(* ===== verification/Stats.v ===== *)
(** * Stats: what a performance metric reads
    ([portfolio/metric_query.go], [windowed_stats.go], [benchmark_view.go],
    [metric_helpers.go], [account.go])

    [PortfolioStats] is the interface between an account and its metrics, a
    record of operations; [account_stats], [windowedStats] and the benchmark
    view implement it.  A data frame that may be nil is an [option].  The
    helpers shared by the metrics follow.  The statistics of gonum are the
    operations of the class [GoStat]; [GoStatLaws] is their documented
    behaviour. *)
From Stdlib Require Import ZArith.
From stdpp Require Import base list gmap strings.
From S2P Require Import Prelude Num GoTime Asset Period Frame Metrics FrameOps Resample Broker Lots Ledger Gains Account.

(** [gonum.org/v1/gonum/stat], unweighted. *)
Class GoStat (F : Type) : Type := {
  stat_StdDev : list F → F;
  stat_Variance : list F → F;
  stat_Covariance : list F → list F → F;
  stat_Quantile_Empirical : F → list F → F;
}.

#[export] Instance PeriodUnit_eq_dec : EqDecision PeriodUnit.
Proof. solve_decision. Defined.

(** The integer of the unit, as [%d] prints it. *)
Definition unit_key (u : PeriodUnit) : Z + Z :=
  match u with
  | UnitDay => inl 0 | UnitMonth => inl 1 | UnitYear => inl 2 | UnitYTD => inl 3 | UnitMTD => inl 4
  | UnitWTD => inl 5 | UnitMinuteBar => inl 6 | UnitDailyAtTime => inl 7 | UnitOther n => inr n
  end%Z.
Definition unit_of_key (k : Z + Z) : PeriodUnit :=
  match k with
  | inl 0 => UnitDay | inl 1 => UnitMonth | inl 2 => UnitYear | inl 3 => UnitYTD | inl 4 => UnitMTD
  | inl 5 => UnitWTD | inl 6 => UnitMinuteBar | inl _ => UnitDailyAtTime | inr n => UnitOther n
  end%Z.
#[export] Instance PeriodUnit_countable : Countable PeriodUnit.
Proof. by refine (inj_countable' unit_key unit_of_key _); intros []. Defined.

(** ** The interface *)
Record DrawdownDetail (F : Type) : Type := mkDrawdown {
  dd_Start : Time;
  dd_Trough : Time;
  dd_Recovery : Time;
  dd_Depth : F;
  dd_Days : Z;
}.
Arguments mkDrawdown {F}.
Arguments dd_Start {F}.
Arguments dd_Trough {F}.
Arguments dd_Recovery {F}.
Arguments dd_Depth {F}.
Arguments dd_Days {F}.

(** [windowBoundsHint] is the optional method of [windowBoundsHinter]. *)
Record PortfolioStats (F : Type) : Type := mkStats {
  Returns : option Period → option (DataFrame F);
  ExcessReturns : option Period → option (DataFrame F);
  Drawdown : option Period → option (DataFrame F);
  BenchmarkReturns : option Period → option (DataFrame F);
  EquitySeries : option Period → option (DataFrame F);
  TransactionsView : list (Transaction F);
  TradeDetailsView : list (TradeDetail F);
  PricesView : option (DataFrame F);
  TaxLotsView : gmap Asset (list (TaxLot F));
  ShortLotsView : gmap Asset (list (TaxLot F));
  PerfDataView : option (DataFrame F);
  AnnualReturns : Metric → result (list Z * list F);
  DrawdownDetails : Z → result (list (DrawdownDetail F));
  MonthlyReturns : Metric → result (list Z * list (list F));
  windowBoundsHint : option (Time * Time);
}.
Arguments mkStats {F}.
Arguments Returns {F}.
Arguments ExcessReturns {F}.
Arguments Drawdown {F}.
Arguments BenchmarkReturns {F}.
Arguments EquitySeries {F}.
Arguments TransactionsView {F}.
Arguments TradeDetailsView {F}.
Arguments PricesView {F}.
Arguments TaxLotsView {F}.
Arguments ShortLotsView {F}.
Arguments PerfDataView {F}.
Arguments AnnualReturns {F}.
Arguments DrawdownDetails {F}.
Arguments MonthlyReturns {F}.
Arguments windowBoundsHint {F}.

Definition ErrNoRiskFreeRate : error := "risk-free rate not configured"%string.
Definition ErrNoBenchmark : error := "benchmark not configured"%string.
Definition ErrBenchmarkNotSupported : error := "metric does not support benchmark targeting"%string.
Definition ErrInsufficientData : error := "insufficient data for metric window"%string.

Section Stats.
Context {F : Type} `{Num F} `{Gonum F} `{NumSqrt F} {tz : TZDB} {go : GoMapOrder} {srt : GoSort}.
Local Open Scope num_scope.
Implicit Types (a : Account F) (df : DataFrame F) (col : list F) (times : list Time) (window : option Period).

(** ** The frames an account derives from its daily history *)
Definition perf_of a : option (DataFrame F) := perfData (history a).

Definition returns_frame window df : DataFrame F := Pct (Metrics (Window df window) [PortfolioEquity]) 1.
Definition excess_frame window df : DataFrame F :=
  let perfDF := Pct (Metrics (Window df window) [PortfolioEquity; PortfolioRiskFree]) 1 in
  frame_Sub (Metrics perfDF [PortfolioEquity]) perfDF [PortfolioRiskFree].
(** Equity over its running peak, less one. *)
Definition drawdown_of (equity : DataFrame F) : DataFrame F :=
  let peak := CumMax equity in
  frame_Div (frame_Sub equity peak []) peak [].
Definition drawdown_frame window df : DataFrame F := drawdown_of (Metrics (Window df window) [PortfolioEquity]).
Definition bench_frame window df : DataFrame F := Pct (Metrics (Window df window) [PortfolioBenchmark]) 1.

(** ** The cache of derived frames *)
Definition dfCacheKey : Type := Metric * option (PeriodUnit * Z).
Definition dfCache : Type := gmap dfCacheKey (DataFrame F).
Definition windowKey window : option (PeriodUnit * Z) := (λ p, (Unit p, N p)) <$> window.
Definition cachedDF (c : dfCache) (m : Metric) window : option (DataFrame F) := c !! (m, windowKey window).
Definition putDF (c : dfCache) (m : Metric) window df : dfCache := <[(m, windowKey window) := df]> c.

..........

• **EXERCISE INSTRUCTIONS**
Repeat every line of the data, exactly and in full.

• **ANSWER SPACE**
(* ===== verification/Stats.v ===== *)
(** * Stats: what a performance metric reads
    ([portfolio/metric_query.go], [windowed_stats.go], [benchmark_view.go],
    [metric_helpers.go], [account.go])

    [PortfolioStats] is the interface between an account and its metrics, a
    record of operations; [account_stats], [windowedStats] and the benchmark
    view implement it.  A data frame that may be nil is an [option].  The
    helpers shared by the metrics follow.  The statistics of gonum are the
    operations of the class [GoStat]; [GoStatLaws] is their documented
    behaviour. *)
From Stdlib Require Import ZArith.
From stdpp Require Import base list gmap strings.
From S2P Require Import Prelude Num GoTime Asset Period Frame Metrics FrameOps Resample Broker Lots Ledger Gains Account.

(** [gonum.org/v1/gonum/stat], unweighted. *)
Class GoStat (F : Type) : Type := {
  stat_StdDev : list F → F;
  stat_Variance : list F → F;
  stat_Covariance : list F → list F → F;
  stat_Quantile_Empirical : F → list F → F;
}.

#[export] Instance PeriodUnit_eq_dec : EqDecision PeriodUnit.
Proof. solve_decision. Defined.

(** The integer of the unit, as [%d] prints it. *)
Definition unit_key (u : PeriodUnit) : Z + Z :=
  match u with
  | UnitDay => inl 0 | UnitMonth => inl 1 | UnitYear => inl 2 | UnitYTD => inl 3 | UnitMTD => inl 4
  | UnitWTD => inl 5 | UnitMinuteBar => inl 6 | UnitDailyAtTime => inl 7 | UnitOther n => inr n
  end%Z.
Definition unit_of_key (k : Z + Z) : PeriodUnit :=
  match k with
  | inl 0 => UnitDay | inl 1 => UnitMonth | inl 2 => UnitYear | inl 3 => UnitYTD | inl 4 => UnitMTD
  | inl 5 => UnitWTD | inl 6 => UnitMinuteBar | inl _ => UnitDailyAtTime | inr n => UnitOther n
  end%Z.
#[export] Instance PeriodUnit_countable : Countable PeriodUnit.
Proof. by refine (inj_countable' unit_key unit_of_key _); intros []. Defined.

(** ** The interface *)
Record DrawdownDetail (F : Type) : Type := mkDrawdown {
  dd_Start : Time;
  dd_Trough : Time;
  dd_Recovery : Time;
  dd_Depth : F;
  dd_Days : Z;
}.
Arguments mkDrawdown {F}.
Arguments dd_Start {F}.
Arguments dd_Trough {F}.
Arguments dd_Recovery {F}.
Arguments dd_Depth {F}.
Arguments dd_Days {F}.

(** [windowBoundsHint] is the optional method of [windowBoundsHinter]. *)
Record PortfolioStats (F : Type) : Type := mkStats {
  Returns : option Period → option (DataFrame F);
  ExcessReturns : option Period → option (DataFrame F);
  Drawdown : option Period → option (DataFrame F);
  BenchmarkReturns : option Period → option (DataFrame F);
  EquitySeries : option Period → option (DataFrame F);
  TransactionsView : list (Transaction F);
  TradeDetailsView : list (TradeDetail F);
  PricesView : option (DataFrame F);
  TaxLotsView : gmap Asset (list (TaxLot F));
  ShortLotsView : gmap Asset (list (TaxLot F));
  PerfDataView : option (DataFrame F);
  AnnualReturns : Metric → result (list Z * list F);
  DrawdownDetails : Z → result (list (DrawdownDetail F));
  MonthlyReturns : Metric → result (list Z * list (list F));
  windowBoundsHint : option (Time * Time);
}.
Arguments mkStats {F}.
Arguments Returns {F}.
Arguments ExcessReturns {F}.
Arguments Drawdown {F}.
Arguments BenchmarkReturns {F}.
Arguments EquitySeries {F}.
Arguments TransactionsView {F}.
Arguments TradeDetailsView {F}.
Arguments PricesView {F}.
Arguments TaxLotsView {F}.
Arguments ShortLotsView {F}.
Arguments PerfDataView {F}.
Arguments AnnualReturns {F}.
Arguments DrawdownDetails {F}.
Arguments MonthlyReturns {F}.
Arguments windowBoundsHint {F}.

Definition ErrNoRiskFreeRate : error := "risk-free rate not configured"%string.
Definition ErrNoBenchmark : error := "benchmark not configured"%string.
Definition ErrBenchmarkNotSupported : error := "metric does not support benchmark targeting"%string.
Definition ErrInsufficientData : error := "insufficient data for metric window"%string.

Section Stats.
Context {F : Type} `{Num F} `{Gonum F} `{NumSqrt F} {tz : TZDB} {go : GoMapOrder} {srt : GoSort}.
Local Open Scope num_scope.
Implicit Types (a : Account F) (df : DataFrame F) (col : list F) (times : list Time) (window : option Period).

(** ** The frames an account derives from its daily history *)
Definition perf_of a : option (DataFrame F) := perfData (history a).

Definition returns_frame window df : DataFrame F := Pct (Metrics (Window df window) [PortfolioEquity]) 1.
Definition excess_frame window df : DataFrame F :=
  let perfDF := Pct (Metrics (Window df window) [PortfolioEquity; PortfolioRiskFree]) 1 in
  frame_Sub (Metrics perfDF [PortfolioEquity]) perfDF [PortfolioRiskFree].
(** Equity over its running peak, less one. *)
Definition drawdown_of (equity : DataFrame F) : DataFrame F :=
  let peak := CumMax equity in
  frame_Div (frame_Sub equity peak []) peak [].
Definition drawdown_frame window df : DataFrame F := drawdown_of (Metrics (Window df window) [PortfolioEquity]).
Definition bench_frame window df : DataFrame F := Pct (Metrics (Window df window) [PortfolioBenchmark]) 1.

(** ** The cache of derived frames *)
Definition dfCacheKey : Type := Metric * option (PeriodUnit * Z).
Definition dfCache : Type := gmap dfCacheKey (DataFrame F).
Definition windowKey window : option (PeriodUnit * Z) := (λ p, (Unit p, N p)) <$> window.
Definition cachedDF (c : dfCache) (m : Metric) window : option (DataFrame F) := c !! (m, windowKey window).
Definition putDF (c : dfCache) (m : Metric) window df : dfCache := <[(m, windowKey window) := df]> c.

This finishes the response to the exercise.